Collected data entries:
Content starts
(* ===== verification/MergeTheorems.v ===== *)
(** * MergeTheorems: the contract of the flush sort *)

From Stdlib Require Import ZArith Lia.
From Stdlib Require Import Strings.Byte.
From S2P Require Import Prelude Text Record Codec CodecProofs CodecTheorems Disk Heap Merge MergeProofs Sources Bounded BatchProofs Spill.
Open Scope Z_scope.

(** Collect what is delivered. *)
Definition collect (h : Head) (a : list Head) : io (list Head) := mret (a ++ [h]).

Lemma collect_all l a w : io_fold collect l a w = (w, Ret (a ++ l)).
Proof.
  revert a. induction l as [|h l IH]; intros a; [cbn; by rewrite app_nil_r|].
  cbn [io_fold]. rewrite exec_bind. unfold collect at 1. rewrite exec_ret, IH. by rewrite <-app_assoc.
Qed.

(** C11: The k-way merge against the contract of its sources. For sources positioned
    on sorted lists, whatever their kind, [merge] behaves exactly as delivering the
    sorted union of the lists to the sink, one record per [(ts, id)], the one with the
    earliest arrival, errors of the sink included; it stops, and its counters are the
    delivered and the dropped records. *)
Theorem merge_delivers_first_arrivals {S A : Type} `{SourceLaws S} (sink : Head -> A -> io A)
    (sources : list S) (ls : list (list Head)) a w :
  Forall2 streams sources ls -> Forall sorted_heads ls ->
  arrivals_unique (concat ls) -> script w = [] ->
  let out := dedup_sort row_key h_arrival (concat ls) in
  merge sink sources a w
  = (a' ← io_fold sink out a;
     mret (mkStats (zlen out) (zlen (concat ls) - zlen out), a')) w.
Proof.
  intros H2 Hs Hu Hw out. rewrite (merge_spec sink sources ls H2 Hs Hu a w Hw). done.
Qed.

(** C10: A bound on open runs does not change the result. With any [fan_in], the runs
    pre-merged on the way included, [merge_bounded] delivers the same records in the
    same order, with the same counters, as one merge of all runs and the in-memory
    source; every file outside [runs/] is untouched before the first record is
    delivered. *)
Theorem merge_bounded_equals_merge {A : Type} (next_run : nat -> path) (sink : Head -> A -> io A)
    fs runs_ (R : path -> list Head) memory lm fan_in n a :
  Inj eq eq next_run ->
  numbered next_run runs_ n -> (forall p, p ∈ runs_ -> run_file fs p (R p)) ->
  memory_streams memory lm -> sorted_heads lm ->
  arrivals_unique (concat (R <$> runs_) ++ lm) ->
  let all := concat (R <$> runs_) ++ lm in
  let out := dedup_sort row_key h_arrival all in
  exists fs1 n', same_elsewhere next_run fs fs1 /\ (n <= n')%nat /\
    merge_bounded next_run sink runs_ memory fan_in n a (mkWorld fs [])
    = (a' ← io_fold sink out a;
       mret (mkStats (zlen out) (zlen all - zlen out), n', a')) (mkWorld fs1 []).
Proof. intros Hinj Hn HR Hm Hs Hu. by apply merge_bounded_spec. Qed.

(** Spilling a batch writes, for each group that occurs in it, one new run file
    with the group's records sorted and deduplicated, touches no other file, and
    leaves the batch empty; [into_sources] hands out the same lists in memory. *)
Theorem batch_split_by_group new_path b n fs :
  Inj eq eq new_path -> batch_wf b -> arrivals_distinct (content b) ->
  Forall (fun p => head_ok p.2) (content b) ->
  (exists fs' out b' n', runs (spill new_path b n) fs fs' (Ret (out, b', n')) /\
     spilled new_path b n fs fs' out b' n') /\
  (forall key m, (key, m) ∈ (into_sources b).2 ->
     streams m (dedup_sort row_key h_arrival (of_group key (content b)))) /\
  (forall key, of_group key (content b) <> [] -> key ∈ (into_sources b).2.*1).
Proof.
  intros Hinj Hwf Hd Hok. destruct (into_sources_spec b Hwf Hd) as (_ & Hs & Ha).
  split_and!; [by apply spill_spec|done|]. intros key. apply Ha.
Qed.

(** [push] appends exactly one record to the content of the batch: the frame with
    its group, timestamp, arrival and the id it contains; all earlier records and the
    batch invariant are kept. *)
Theorem push_appends_record b group ts id_off id_len arrival frame :
  batch_wf b -> 0 <= id_off < u16_lim -> 0 <= id_len < u16_lim ->
  id_off + id_len <= zlen frame -> zlen frame < u32_lim ->
  batch_wf (push b group ts id_off id_len arrival frame) /\
  content (push b group ts id_off id_len arrival frame)
  = content b ++ [(group, mkHead ts (slice id_off (id_off + id_len) frame) arrival frame)].
Proof. apply push_spec. Qed.

(** A truncated run entry is an error, never a short record: reading from a strict,
    non-empty prefix of an entry throws [InvalidData]; reading from a whole entry
    yields exactly its arrival, key and frame. *)
Theorem run_entry_whole_or_error r h rest n fs :
  head_ok h -> 0 < n < zlen (run_entry (h_arrival h) (h_frame h)) ->
  let with_input input := mkRunReader input (rr_ts r) (rr_arrival r) (rr_frame r) (rr_id r) in
  runs (read_next (with_input (take (Z.to_nat n) (run_entry (h_arrival h) (h_frame h))))) fs fs
    (Throw (Io (InvalidData "run file"))) /\
  runs (read_next (with_input (run_entry (h_arrival h) (h_frame h) ++ run_bytes rest))) fs fs
    (Ret (mkRunReader (run_bytes rest) (h_ts h) (h_arrival h) (h_frame h) (h_id h), true)).
Proof.
  intros Hok Hn with_input. split; [|by apply (runs_read_next _ h rest)].
  destruct Hok as (Hs & Ho & Hv). destruct (verified_frame _ _ _ Hv) as (crc4 & payload & Hf & Hc & Hu).
  set (e := run_entry (h_arrival h) (h_frame h)) in *.
  set (hd := le_bytes 8 (h_arrival h).1 ++ le_bytes 8 (h_arrival h).2
             ++ le_bytes 4 (zlen payload) ++ crc4).
  assert (e = hd ++ payload) as Ee.
  { unfold e, hd, run_entry. rewrite Hf. unfold framed. rewrite app_nil_r. by rewrite <-!app_assoc. }
  assert (zlen hd = 24) as Hhd by (unfold hd; zlen_lia).
  assert (zlen (take (Z.to_nat n) e) = n) as Hl by (rewrite zlen_take; lia).
  unfold read_next, with_input. cbn [rr_input]. destruct (Z.ltb_spec n 24) as [Hlt|Hge].
  - unfold runs, mbind, io_bind, corrupt_on_err, read_exact_or_eof, mbind, io_bind, read_tick.
    cbn [exec perform script files effect]. cbv beta iota. rewrite Hl.
    destruct (Z.eqb_spec n 0); [lia|]. unfold ARRIVAL_BYTES, FRAME_HEADER_BYTES.
    destruct (Z.ltb_spec n (16 + (4 + 4))); [done|lia].
  - assert (take (Z.to_nat n) e = hd ++ take (Z.to_nat (n - 24)) payload) as Et.
    { rewrite Ee, take_app_ge by (unfold zlen in Hhd; lia). do 2 f_equal. unfold zlen in Hhd. lia. }
    rewrite Et. eapply runs_bind; [apply runs_corrupt_on_err, runs_read_some; done|].
    cbv beta iota zeta.
    assert (slice 16 20 hd = le_bytes 4 (zlen payload)) as ->.
    { unfold hd. rewrite app_assoc. apply (slice_app_mid (le_bytes 8 (h_arrival h).1
        ++ le_bytes 8 (h_arrival h).2) (le_bytes 4 (zlen payload)) crc4). }
    rewrite (le_val_bytes_small 4) by (split; [zlen_lia|done]).
    unfold runs, mbind, io_bind, corrupt_on_err, read_exact, mbind, io_bind, read_tick.
    cbn [exec perform script files effect]. cbv beta iota.
    assert (zlen e = 24 + zlen payload) as He by (rewrite Ee; zlen_lia).
    destruct (Z.ltb_spec (zlen (take (Z.to_nat (n - 24)) payload)) (zlen payload)); [done|zlen_lia].
Qed.

(** ** Instances *)

(** A frame of series [orders] with the given key and arrival [(seg, 16)]. *)
Definition sample_head (seg ts : Z) (id : bytes) : Head :=
  mkHead ts id (seg, 16)
    (encode (H := Crc32_ieee) [] (lit "orders") 3 (mkRow ts id [] [] (lit "{}"))).1.

Definition sample_push (b : Batch) (h : Head) : Batch :=
  push b (lit "orders", 3) (h_ts h) 30 (zlen (h_id h)) (h_arrival h) (h_frame h).

Definition sample_batch (l : list Head) : Batch := foldl sample_push batch_default l.

(** A list as an in-memory source. *)
Definition sample_source (l : list Head) : MemRun :=
  mkMemRun (b_arena (sample_batch l)) (b_entries (sample_batch l)) 0.

(** Overlapping sorted lists. *)
Definition sample_lists : list (list Head) :=
  [[sample_head 4 6 (lit "a"); sample_head 1 9 (lit "c")];
   [sample_head 2 6 (lit "a"); sample_head 3 6 (lit "d")];
   [sample_head 5 9 (lit "c")]].

Definition sample_out : list Head :=
  [sample_head 2 6 (lit "a"); sample_head 3 6 (lit "d"); sample_head 1 9 (lit "c")].

Lemma sample_unique l : NoDup (h_arrival <$> l) -> arrivals_unique l.
Proof.
  intros Hn x y Hx Hy E. apply (NoDup_fmap_eq h_arrival l x y); [done..|].
  unfold full in E. by injection E.
Qed.

(** The files of the first two lists as runs. *)
Definition sample_runs : Files :=
  <[next_path 0 := run_bytes (nth 0 sample_lists [])]>
  (<[next_path 1 := run_bytes (nth 1 sample_lists [])]>
  (<[[lit "manifest.json"] := lit "{}"]> ∅)).

Lemma merge_delivers_witness :
  merge collect (sample_source <$> sample_lists) [] (mkWorld ∅ [])
  = (mkWorld ∅ [], Ret (mkStats 3 2, sample_out)).
Proof.
  rewrite (merge_delivers_first_arrivals collect (sample_source <$> sample_lists) sample_lists
             [] (mkWorld ∅ [])).
  - assert (dedup_sort row_key h_arrival (concat sample_lists) = sample_out) as -> by (vm_compute; reflexivity).
    vm_compute. reflexivity.
  - repeat constructor; vm_compute; reflexivity.
  - repeat (constructor; try (vm_compute; congruence)).
  - apply sample_unique. vm_compute. repeat (constructor; [set_solver|]). constructor.
  - done.
Defined.

Lemma merge_bounded_witness :
  exists fs1 n', same_elsewhere next_path sample_runs fs1 /\ (2 <= n')%nat /\
    merge_bounded next_path collect [next_path 0; next_path 1]
      (Some (sample_source (nth 2 sample_lists []))) 2 2 [] (mkWorld sample_runs [])
    = (mkWorld fs1 [], Ret (mkStats 3 2, n', sample_out)).
Proof.
  pose (R p := if decide (p = next_path 0) then nth 0 sample_lists [] else nth 1 sample_lists []).
  destruct (merge_bounded_equals_merge next_path collect sample_runs [next_path 0; next_path 1] R
    (Some (sample_source (nth 2 sample_lists []))) (nth 2 sample_lists []) 2 2 [])
    as (fs1 & n' & Hs & Hn & Hr).
  - apply _.
  - split; [apply NoDup_cons_2; [set_solver|apply NoDup_singleton]|].
    intros p Hp. rewrite list_elem_of_In in Hp; destruct Hp as [<-|[<-|[]]]; eexists; split; [|done| |done]; lia.
  - intros p Hp. rewrite list_elem_of_In in Hp; destruct Hp as [<-|[<-|[]]]; (split;
      [vm_compute; reflexivity|repeat constructor; vm_compute; congruence|
       repeat (constructor; try (vm_compute; congruence))]).
  - repeat constructor; vm_compute; reflexivity.
  - repeat (constructor; try (vm_compute; congruence)).
  - apply sample_unique. vm_compute. repeat (constructor; [set_solver|]). constructor.
  - exists fs1, n'. split_and!; [done|done|]. rewrite Hr.
    assert (dedup_sort row_key h_arrival (concat (R <$> [next_path 0; next_path 1])
      ++ nth 2 sample_lists []) = sample_out) as -> by (vm_compute; reflexivity).
    unfold mbind, io_bind. cbn [exec]. by rewrite collect_all.
Defined.

Definition sample_unsorted : list Head :=
  [sample_head 2 7 (lit "b"); sample_head 1 7 (lit "b"); sample_head 3 5 (lit "z")].

Lemma push_appends_witness :
  batch_wf (sample_batch [sample_head 2 7 (lit "b")]) /\
  content (sample_batch [sample_head 2 7 (lit "b")])
  = [((lit "orders", 3), sample_head 2 7 (lit "b"))].
Proof.
  destruct (push_appends_record batch_default (lit "orders", 3) 7 30 1 (2, 16)
    (h_frame (sample_head 2 7 (lit "b")))) as [Hwf Hc];
    [split; constructor|vm_compute; split; congruence|vm_compute; split; congruence
    |vm_compute; congruence|vm_compute; congruence|].
  split; [exact Hwf|]. vm_compute. reflexivity.
Defined.

Lemma sample_unsorted_wf : batch_wf (sample_batch sample_unsorted).
Proof.
  split; [apply NoDup_singleton|].
  repeat (constructor; [vm_compute; repeat split; congruence|]). constructor.
Qed.

Lemma batch_split_witness :
  exists fs' out b' n',
    runs (spill next_path (sample_batch sample_unsorted) 0) ∅ fs' (Ret (out, b', n')) /\
    spilled next_path (sample_batch sample_unsorted) 0 ∅ fs' out b' n'.
Proof.
  apply (batch_split_by_group next_path (sample_batch sample_unsorted) 0 ∅).
  - apply _.
  - apply sample_unsorted_wf.
  - unfold arrivals_distinct. vm_compute. repeat (constructor; [set_solver|]). constructor.
  - repeat constructor; vm_compute; congruence.
Defined.

Lemma run_entry_witness :
  let r := mkRunReader [] 0 (0, 0) [] [] in
  let h := sample_head 2 7 (lit "b") in
  runs (read_next (mkRunReader (take 25 (run_entry (h_arrival h) (h_frame h))) 0 (0, 0) [] []))
    ∅ ∅ (Throw (Io (InvalidData "run file"))).
Proof.
  apply (run_entry_whole_or_error (mkRunReader [] 0 (0, 0) [] []) (sample_head 2 7 (lit "b")) [] 25 ∅).
  - repeat constructor; vm_compute; congruence.
  - vm_compute. split; congruence.
Defined.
Content ends
Exercise directions:
The entries above hold a line with "(** Spilling a" and a later line with "streams m (dedup_sort". Write out exactly those lines and all lines between, nothing more.

Final answer:
(** Spilling a batch writes, for each group that occurs in it, one new run file
    with the group's records sorted and deduplicated, touches no other file, and
    leaves the batch empty; [into_sources] hands out the same lists in memory. *)
Theorem batch_split_by_group new_path b n fs :
  Inj eq eq new_path -> batch_wf b -> arrivals_distinct (content b) ->
  Forall (fun p => head_ok p.2) (content b) ->
  (exists fs' out b' n', runs (spill new_path b n) fs fs' (Ret (out, b', n')) /\
     spilled new_path b n fs fs' out b' n') /\
  (forall key m, (key, m) ∈ (into_sources b).2 ->
     streams m (dedup_sort row_key h_arrival (of_group key (content b)))) /\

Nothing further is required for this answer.